Doctors Keep Practicing Even After Medical Misconduct
It seems as though doctors are not upheld to strict standards even though there are lives at stake. After Dr. Gregory Phillips killed two patients through mismanaging strong prescriptions, he was still allowed to continue practicing medicine. Phillips had already faced the Texas Medical Board on accounts of mismanaging medications and for abusing drugs himself. Still more than four years passed before the board barred Phillips from seeing patients.
Phillips is not the only case where a physician was allowed to continue practicing after severe misconduct. Even though some state boards have become more transparent with their decisions and strict with their regulations, there still seems to be an oversight in the system which allows these “bad” doctors to continue to practice.
USA Today reviewed records from several sources to track how these medical boards function and manage doctors. The results were shocking. Doctors who were banned by hospitals usually kept clean licenses, and those who were cited as “immediate threat to health and safety” continued to practice. From 2001 to 2011, around 6,000 doctors had their clinical privileges restricted or taken away but over 3,000 of those doctors were never fined or hit with suspension. Because health boards often regulate on a reactive basis, they are completely unaware of whether or not a doctor should lose their right to practice or not. Not to mention, these boards are hit with numerous investigations and have tight budgets and resources to spend, making it difficult for them to pursue anything.
When a doctor is threatened, they will fight, and trial can take years to complete if the doctor takes advantage of every hearing or right to trial.

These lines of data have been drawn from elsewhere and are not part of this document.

(* ===== verification/Topology.v ===== *)
(** * Topology: network/Topology.{hh,cc}

    The graph of the network, its all-pairs shortest paths, and the routing
    table entries derived from them. A node that is not a router is represented
    by two switch numbers: [0..nodes) for its link into the network and
    [nodes..2*nodes) for its link out of it; router [r] is [r + 2*nodes]. *)

From S2P Require Import Prelude IntMath NetDest Flit RoutingUnit.

Definition INFINITE_LATENCY : Z := 10000.

(** ** Links *)

(** The members of [BasicLink] the topology reads; a link is an object. *)
Record BasicLink := {
  bl_handle : Z;
  bl_latency : Z;
  bl_weight : Z;
  bl_vnets : list Z
}.

Record LinkEntry := {
  le_link : BasicLink;
  src_outport_dirn : PortDirection;
  dst_inport_dirn : PortDirection
}.

Abbreviation LinkMap := (gmap (Z * Z) (list LinkEntry)).

(** An external link joins a controller and a router; an internal link goes from
    one router to another. *)
Record ExtLink := { el_link : BasicLink; ext_node : MachineID; int_node : Z }.
Record IntLink := { il_link : BasicLink; src_node : Z; dst_node : Z; il_outport : PortDirection; il_inport : PortDirection }.

Definition topo_addLink (m_nodes m_switches src dest : Z) (e : LinkEntry) (lm : LinkMap) : res LinkMap :=
  let* _ := assert_ "src <= m_number_of_switches+m_nodes+m_nodes" (src <=? m_switches + m_nodes + m_nodes) in
  let* _ := assert_ "dest <= m_number_of_switches+m_nodes+m_nodes" (dest <=? m_switches + m_nodes + m_nodes) in
  Ok (<[(src, dest) := default [] (lm !! (src, dest)) ++ [e]]> lm).

(** The constructor's analysis of the links. *)
Definition new_Topology (rs : RubySystem) (num_routers : Z) (ext_links : list ExtLink) (int_links : list IntLink)
    : res LinkMap :=
  let m_nodes := MachineType_base_number rs (MachineType_NUM rs) in
  let* _ := assert_ "m_nodes > 1" (1 <? m_nodes) in
  let* lm := fold_res (fun l lm =>
    let ext_idx1 := MachineType_base_number rs (mach_type (ext_node l)) + mach_num (ext_node l) in
    let ext_idx2 := ext_idx1 + m_nodes in
    let int_idx := int_node l + 2 * m_nodes in
    let e := {| le_link := el_link l; src_outport_dirn := ""; dst_inport_dirn := "" |} in
    let* lm := topo_addLink m_nodes num_routers ext_idx1 int_idx e lm in
    topo_addLink m_nodes num_routers int_idx ext_idx2 e lm) ext_links ∅ in
  fold_res (fun l lm =>
    topo_addLink m_nodes num_routers (src_node l + 2 * m_nodes) (dst_node l + 2 * m_nodes)
      {| le_link := il_link l; src_outport_dirn := il_outport l; dst_inport_dirn := il_inport l |} lm)
    int_links lm.

(** ** Matrices *)

Abbreviation Matrix := (list (list (list Z))).

Definition mget (m : Matrix) (a b c : Z) : res Z :=
  let* x := vec_get m a in let* y := vec_get x b in vec_get y c.
Definition mset (m : Matrix) (a b c x : Z) : res Matrix :=
  vec_upd m a (fun p => vec_upd p b (fun q => vec_set q c x)).

Definition const_matrix (a b c : nat) (x : Z) : Matrix := replicate a (replicate b (replicate c x)).

(** ** Shortest paths *)

(** The distances, the latencies and the numbers of switches on the way. *)
Record Paths := { p_dist : Matrix; p_lat : Matrix; p_inter : Matrix }.

(** The loop over the intermediate nodes: the minimum so far, the last node
    that improved it, and the counts of switches. *)
Definition relax_k (dist : Matrix) (v i j k : Z) (s : Z * Z * Matrix) : res (Z * Z * Matrix) :=
  let '(previous_minimum, intermediate_switch, inter) := s in
  let* a := mget dist v i k in
  let* b := mget dist v k j in
  let minimum := Z.min previous_minimum (a + b) in
  if negb (previous_minimum =? minimum) then
    let* x := mget inter i k v in
    let* y := mget inter k j v in
    let* inter := mset inter i j v (x + y + 1) in
    Ok (minimum, k, inter)
  else Ok (minimum, intermediate_switch, inter).

(** One pair of nodes. *)
Definition relax_pair (nodes : nat) (v i j : Z) (s : Paths * bool) : res (Paths * bool) :=
  let '(p, change) := s in
  let* d := mget (p_dist p) v i j in
  let* ' (minimum, intermediate_switch, inter) :=
    for_range 0 nodes (relax_k (p_dist p) v i j) (d, -1, p_inter p) in
  if negb (d =? minimum) then
    let* dist := mset (p_dist p) v i j minimum in
    let* _ := assert_ "intermediate_switch >= 0" (0 <=? intermediate_switch) in
    let* row := vec_get (p_lat p) i in
    let* _ := assert_ "intermediate_switch < latencies[i].size()"
      (intermediate_switch <? Z.of_nat (length row)) in
    let* x := mget (p_lat p) i intermediate_switch v in
    let* y := mget (p_lat p) intermediate_switch j v in
    let* lat := mset (p_lat p) i j v (x + y) in
    Ok ({| p_dist := dist; p_lat := lat; p_inter := inter |}, true)
  else Ok ({| p_dist := p_dist p; p_lat := p_lat p; p_inter := inter |}, change).

(** One turn of the [while (change)] loop. *)
Definition relax_round (nodes : nat) (v : Z) (p : Paths) : res (Paths * bool) :=
  for_range 0 nodes (fun i => for_range 0 nodes (fun j => relax_pair nodes v i j)) (p, false).

(** The loop itself. Every turn but the last lowers the sum of the distances. *)
Fixpoint relax_while (fuel : nat) (nodes : nat) (v : Z) (p : Paths) : res (option Paths) :=
  match fuel with
  | O => Ok None
  | S fuel' =>
      let* ' (p, change) := relax_round nodes v p in
      if change : bool then relax_while fuel' nodes v p else Ok (Some p)
  end.

(** [extend_shortest_path]; [None] means the fuel ran out. *)
Definition extend_shortest_path (fuel nodes : nat) (vnets : nat) (p : Paths) : res (option Paths) :=
  for_range 0 vnets (fun v o =>
    match o with Some p => relax_while fuel nodes v p | None => Ok None end) (Some p).

(** ** Routing tables *)

Definition link_is_shortest_path_to_node (weights dist : Matrix) (src next final vnet : Z) : res bool :=
  let* w := mget weights vnet src next in
  let* d := mget dist vnet next final in
  let* t := mget dist vnet src final in
  Ok (w + d =? t).

(** The destinations a link is on a shortest path to. *)
Definition shortest_path_to_node (rs : RubySystem) (weights dist : Matrix) (src next vnet : Z) : res NetDest :=
  let max_machines := MachineType_base_number rs (MachineType_NUM rs) in
  let* result := resize rs in
  let* ' (result, _) :=
    for_range 0 (Z.to_nat (MachineType_NUM rs)) (fun m s =>
      for_range 0 (Z.to_nat (MachineType_base_count rs m)) (fun i '(result, d) =>
        let* on := link_is_shortest_path_to_node weights dist src next (d + max_machines) vnet in
        let* result := (if on : bool then add rs {| mach_type := m; mach_num := i |} result else Ok result) in
        Ok (result, d + 1)) s) (result, 0) in
  Ok result.

(** ** createLinks *)

(** The weights and latencies of one group of links between two switches; two
    links of a group must not carry the same virtual network. *)
Definition set_link_weight (vnets src dst : Z) (link : BasicLink) (vnet : Z)
    (s : Matrix * Matrix * list bool) : res (Matrix * Matrix * list bool) :=
  let '(weights, lat, vnet_done) := s in
  if vnets <=? vnet then Err (EFatal "Not enough virtual networks")
  else
    let* done := vec_get vnet_done vnet in
    if done : bool then Err (EFatal "Two links connecting same src and destination cannot support same vnets")
    else
      let* lat := mset lat src dst vnet (bl_latency link) in
      let* weights := mset weights vnet src dst (bl_weight link) in
      let* vnet_done := vec_set vnet_done vnet true in
      Ok (weights, lat, vnet_done).

Definition fill_group (vnets : Z) (g : (Z * Z) * list LinkEntry) (s : Matrix * Matrix) : res (Matrix * Matrix) :=
  let '((src, dst), entries) := g in
  let* ' (weights, lat, _) := fold_res (fun e s =>
      let link := le_link e in
      let carried := if Nat.eqb (length (bl_vnets link)) 0 then seqZ 0 vnets else bl_vnets link in
      fold_res (set_link_weight vnets src dst link) carried s)
    entries (fst s, snd s, replicate (Z.to_nat vnets) false) in
  Ok (weights, lat).

(** Identity weights. *)
Definition zero_diagonal (vnets num_switches : nat) (weights : Matrix) : res Matrix :=
  for_range 0 num_switches (fun i w => for_range 0 vnets (fun v w => mset w v i i 0) w) weights.

Definition max_switch_id (lm : LinkMap) : Z :=
  foldl (fun m '((s, d), _) => Z.max (Z.max m s) d) 0 (map_to_list lm).

(** What [makeLink] asks the network to build. *)
Inductive link_request :=
  | MakeExtInLink (src dest : Z) (link : BasicLink) (route : list NetDest)
  | MakeExtOutLink (src dest : Z) (link : BasicLink) (route : list NetDest)
  | MakeInternalLink (src dest : Z) (link : BasicLink) (route : list NetDest)
      (src_outport dst_inport : PortDirection).

(** The part of the routing entry that a link carries. *)
Definition link_route (rs : RubySystem) (vnets : nat) (link : BasicLink) (entry : list NetDest)
    : res (list NetDest) :=
  if Nat.eqb (length (bl_vnets link)) 0 then Ok entry
  else
    let* empty := resize rs in
    fold_res (fun vnet route => let* e := vec_get entry vnet in vec_set route vnet e)
      (bl_vnets link) (replicate vnets empty).

(** [Topology::makeLink] *)
Definition makeLink (rs : RubySystem) (vnets : nat) (lm : LinkMap) (src dest : Z) (entry : list NetDest)
    : res (list link_request) :=
  let m_nodes := MachineType_base_number rs (MachineType_NUM rs) in
  let* _ := assert_ "not two end points" ((2 * m_nodes <=? src) || (2 * m_nodes <=? dest)) in
  let* _ := (if (m_nodes <=? src) && (dest <? 2 * m_nodes)
             then assert_ "dest >= m_nodes" (m_nodes <=? dest) else Ok tt) in
  let* _ := (if (m_nodes <=? src) && (2 * m_nodes <=? dest)
             then assert_ "src >= 2 * m_nodes" (2 * m_nodes <=? src) else Ok tt) in
  fold_res (fun e reqs =>
    let* route := link_route rs vnets (le_link e) entry in
    let req :=
      if src <? m_nodes then MakeExtInLink src (dest - 2 * m_nodes) (le_link e) route
      else if dest <? 2 * m_nodes
      then MakeExtOutLink (src - 2 * m_nodes) (dest - m_nodes) (le_link e) route
      else MakeInternalLink (src - 2 * m_nodes) (dest - 2 * m_nodes) (le_link e) route
             (src_outport_dirn e) (dst_inport_dirn e) in
    Ok (reqs ++ [req])) (default [] (lm !! (src, dest))) [].

(** The routing entry of one pair of switches; [None] if no link joins them. *)
Definition routing_map (rs : RubySystem) (vnets : nat) (weights dist : Matrix) (i j : Z)
    : res (option (list NetDest)) :=
  let* empty := resize rs in
  let* ' (routingMap, realLink) :=
    for_range 0 vnets (fun v '(routingMap, realLink) =>
      let* weight := mget weights v i j in
      if (0 <? weight) && negb (weight =? INFINITE_LATENCY) then
        let* e := shortest_path_to_node rs weights dist i j v in
        let* routingMap := vec_set routingMap v e in
        Ok (routingMap, true)
      else Ok (routingMap, realLink)) (replicate vnets empty, false) in
  Ok (if realLink : bool then Some routingMap else None).

(** [Topology::createLinks] *)
Definition createLinks (fuel : nat) (rs : RubySystem) (vnets : nat) (lm : LinkMap)
    : res (option (list link_request)) :=
  let num_switches := Z.to_nat (max_switch_id lm + 1) in
  let* weights := zero_diagonal vnets num_switches
    (const_matrix vnets num_switches num_switches INFINITE_LATENCY) in
  let* ' (weights, lat) := fold_res (fill_group (Z.of_nat vnets)) (map_to_list lm)
    (weights, const_matrix num_switches num_switches vnets (-1)) in
  let* o := extend_shortest_path fuel num_switches vnets
    {| p_dist := weights; p_lat := lat; p_inter := const_matrix num_switches num_switches vnets 0 |} in
  match o with
  | None => Ok None
  | Some p =>
      let* reqs := for_range 0 num_switches (fun i reqs => for_range 0 num_switches (fun j reqs =>
        let* entry := routing_map rs vnets weights (p_dist p) i j in
        match entry with
        | None => Ok reqs
        | Some entry => let* r := makeLink rs vnets lm i j entry in Ok (reqs ++ r)
        end) reqs) [] in
      Ok (Some reqs)
  end.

During the investigation of the two patient’s deaths, Phillips was found engaging in “non-therapeutic prescribing” and had no documentation to justify the drugs he prescribed. He was also found refilling drugs early and without documenting the reason. Instead of revoking his license, the board decided on allowing him to work in “administrative medicine” where he would have no patient contact. The board felt confident with this decision considering that if they went to trial, which could take years, that he would be practicing freely the whole time.
Unfortunately, unless more regulating is done by the boards, patients will continue to see doctors without knowing if their lives are at risk.